The pace in which interest rates rose in 2022 was a surprise to just about everyone. There is no doubt that this phenomenon was spearheaded by what was considered rapidly progressive inflation. At the beginning, the Federal Reserve declared inflation a transitory result of the pandemic. However, inflation did not seem to be going away as 2022 progressed and some felt the Fed panicked by jacking up short-term rates too severely.
However, the Federal Reserve was determined to rein-in this inflation before it became embedded long-term within psyche of consumers and thus the economy. And indeed, as 2023 waned, we did start to see better news with regards to inflation. For example, the Consumer Price Index was up only a total of 1.0% from July through November. Earlier in the year we saw 1.0% increases monthly. On Thursday of last week, we saw the final 2022 report, which again came on the tame side, though a bit higher excluding the volatile components of food and energy.
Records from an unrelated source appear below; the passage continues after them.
(** * The MCP protocol core (src/core/protocol.ts, errors.ts, types.ts,
      server.ts) as a shallow embedding.

    The dispatcher is embedded as functions on an explicit state: the
    fields of the [McpProtocol] class, the promise store of the futures
    handed out by [sendRequest], the messages the transport accepted and
    the lines written to [console.error].  Asynchronous methods become
    state-passing functions that either complete or throw; each inbound
    message is processed in one step and handlers are pure functions of
    their arguments.

    Messages cross from one dispatcher to another in their wire form
    ([wire]): the transports write [JSON.stringify(message)] and deliver
    [JSON.parse(text)].  The resource slice (resources/registry.ts,
    cache.ts, provider.ts) is embedded in the same style; the contents
    objects, which the provider writes into and shares with its cache,
    live in an explicit store and are passed by reference. *)

From Stdlib Require Import ZArith String List Bool Lia.
From stdpp Require Import gmap strings list fin_maps pretty.

Local Open Scope Z_scope.
Local Open Scope string_scope.
Local Open Scope list_scope.
Set Warnings "-register-all".

(** ** Untyped structured values (TypeScript [unknown]) *)

(** Numbers are restricted to integers: the ids allocated by the
    dispatcher and the error codes are integers, and no arithmetic
    other than the increment of the id counter is performed.  An
    object is the list of its own properties in insertion order. *)
Inductive value : Type :=
| VUndefined
| VNull
| VBool (b : bool)
| VNum (n : Z)
| VStr (s : string)
| VArr (items : list value)
| VObj (props : list (string * value)).

Definition obj : Type := list (string * value).

Module Obj.

(** [o[k]] on own properties: the first binding of [k]. *)
Fixpoint get (k : string) (o : obj) : option value :=
  match o with
  | [] => None
  | (k', v) :: rest => if String.eqb k k' then Some v else get k rest
  end.

(** ['k' in o] *)
Definition has (k : string) (o : obj) : bool :=
  match get k o with Some _ => true | None => false end.

(** [o.k]: [undefined] when the property is absent. *)
Definition prop (k : string) (o : obj) : value :=
  match get k o with Some v => v | None => VUndefined end.

(** [o[k] = v]: an existing property keeps its place. *)
Fixpoint set (k : string) (v : value) (o : obj) : obj :=
  match o with
  | [] => [(k, v)]
  | (k', v') :: rest =>
      if String.eqb k k' then (k, v) :: rest else (k', v') :: set k v rest
  end.

(** [{...target, ...src}] *)
Definition spread (target src : obj) : obj :=
  fold_left (fun acc kv => set (fst kv) (snd kv) acc) src target.

Definition keys (o : obj) : list string := map fst o.

End Obj.

(** JavaScript truthiness, [if (v)]. *)
Definition truthy (v : value) : bool :=
  match v with
  | VUndefined | VNull | VBool false | VNum 0 | VStr "" => false
  | _ => true
  end.

(** [v ?? null] *)
Definition nullish_to_null (v : value) : value :=
  match v with
  | VUndefined | VNull => VNull
  | _ => v
  end.

(** ** errors.ts *)

Definition ErrorCode : Type := Z.

Record McpError : Type := mkMcpError {
  code : ErrorCode;
  message : string;
  data : value          (* [undefined] when the argument is omitted *)
}.

(** [McpError.toJsonRpcError] *)
Definition toJsonRpcError (e : McpError) : obj :=
  let error := [("code", VNum (code e)); ("message", VStr (message e))] in
  if truthy (data e) then Obj.set "data" (data e) error else error.

Definition ParseError (message : string) (data : value) : McpError :=
  mkMcpError (-32700) message data.
Definition InvalidRequestError (message : string) (data : value) : McpError :=
  mkMcpError (-32600) message data.
Definition MethodNotFoundError (method : string) (data : value) : McpError :=
  mkMcpError (-32601) ("Method not found: " +:+ method) data.
Definition InvalidParamsError (message : string) (data : value) : McpError :=
  mkMcpError (-32602) message data.
Definition InternalError (message : string) (data : value) : McpError :=
  mkMcpError (-32603) message data.
Definition ResourceNotFoundError (uri : string) (data : value) : McpError :=
  mkMcpError (-32001) ("Resource not found: " +:+ uri) data.
Definition ToolExecutionError (toolName message : string) (data : value) : McpError :=
  mkMcpError (-32002)
    ("Tool execution error in " +:+ toolName +:+ ": " +:+ message) data.
Definition PromptNotFoundError (promptName : string) (data : value) : McpError :=
  mkMcpError (-32003) ("Prompt not found: " +:+ promptName) data.
Definition CapabilityNotSupportedError (capability : string) (data : value) : McpError :=
  mkMcpError (-32004) ("Capability not supported: " +:+ capability) data.

(** ** The schema library (zod), as far as the dispatcher uses it *)

(** A validation error lists the paths of the properties that failed. *)
Record ZodError : Type := mkZodError { issues : list (list string) }.

Definition zod_issue_value (path : list string) : value :=
  VObj [("path", VArr (map VStr path))].

(** The error object as a value, for use as [data] of an [McpError]. *)
Definition zod_value (z : ZodError) : value :=
  VObj [("name", VStr "ZodError");
        ("issues", VArr (map zod_issue_value (issues z)))].

Module Zod.

(** Result of parsing one property: the parsed value or its issues. *)
Definition res (A : Type) : Type := A + list (list string).

Definition ap {A B} (f : res (A -> B)) (x : res A) : res B :=
  match f, x with
  | inl g, inl a => inl (g a)
  | inl _, inr es => inr es
  | inr es, inl _ => inr es
  | inr es, inr es' => inr (es ++ es')
  end.

(** A property absent from the input is parsed as [undefined]. *)
Definition field {A} (k : string) (p : list string -> value -> res A)
    (o : obj) : res A :=
  p [k] (Obj.prop k o).

(** [z.string()] *)
Definition string_ (path : list string) (v : value) : res string :=
  match v with VStr s => inl s | _ => inr [path] end.

(** [z.number()] *)
Definition number_ (path : list string) (v : value) : res Z :=
  match v with VNum n => inl n | _ => inr [path] end.

(** [z.literal(l)] for a string literal *)
Definition literal (l : string) (path : list string) (v : value) : res unit :=
  match v with
  | VStr s => if String.eqb s l then inl tt else inr [path]
  | _ => inr [path]
  end.

(** [z.unknown().optional()] *)
Definition unknown_optional (path : list string) (v : value) : res value :=
  inl v.

(** [.optional()] *)
Definition optional {A} (p : list string -> value -> res A)
    (path : list string) (v : value) : res (option A) :=
  match v with
  | VUndefined => inl None
  | _ => match p path v with inl a => inl (Some a) | inr es => inr es end
  end.

(** [z.object({...})]: the input must be a non-null, non-array object. *)
Definition object {A} (p : obj -> res A) (path : list string) (v : value)
    : res A :=
  match v with
  | VObj o =>
      match p o with
      | inl a => inl a
      | inr es => inr (map (fun i => path ++ i) es)
      end
  | _ => inr [path]
  end.

Definition finish {A} (r : res A) : A + ZodError :=
  match r with inl a => inl a | inr es => inr (mkZodError es) end.

End Zod.

Notation "f <*> x" := (Zod.ap f x) (at level 61, left associativity).

(** ** types.ts: the three envelopes *)

(** Request ids: [string | number]. *)
Inductive Id : Type :=
| IdNum (n : Z)
| IdStr (s : string).

#[global] Instance Id_eq_dec : EqDecision Id.
Proof. solve_decision. Defined.

#[global] Instance Id_countable : Countable Id :=
  inj_countable'
    (fun i => match i with IdNum n => inl n | IdStr s => inr s end)
    (fun x => match x with inl n => IdNum n | inr s => IdStr s end)
    (fun i => match i with IdNum _ => eq_refl | IdStr _ => eq_refl end).

Definition id_value (i : Id) : value :=
  match i with IdNum n => VNum n | IdStr s => VStr s end.

(** [id: string | number | null] of a response. *)
Definition opt_id_value (i : option Id) : value :=
  match i with Some i => id_value i | None => VNull end.

Record JsonRpcRequest : Type := mkRequest {
  req_id : Id;
  req_method : string;
  req_params : value
}.

Record JsonRpcErrorObject : Type := mkErrorObject {
  err_code : Z;
  err_message : string;
  err_data : value
}.

Record JsonRpcResponse : Type := mkResponse {
  resp_id : option Id;
  resp_result : value;
  resp_error : option JsonRpcErrorObject
}.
As mentioned earlier, consumer expectations are key with regard to the long-term “stickiness” of inflation. What is the consumer seeing? For one, gas prices have come down from near $5.00 per gallon to near $3.00 per gallon. The media loves to blast the trend of gas prices in the headlines. But short-term rates are stubbornly high, contributing to higher costs for credit cards, cars and more. The key to interest rates moving lower is convincing the Fed that we are winning the inflation battle. The good news is that better inflation news can cause long-term rates, including mortgages, to move lower even before the Fed makes their move.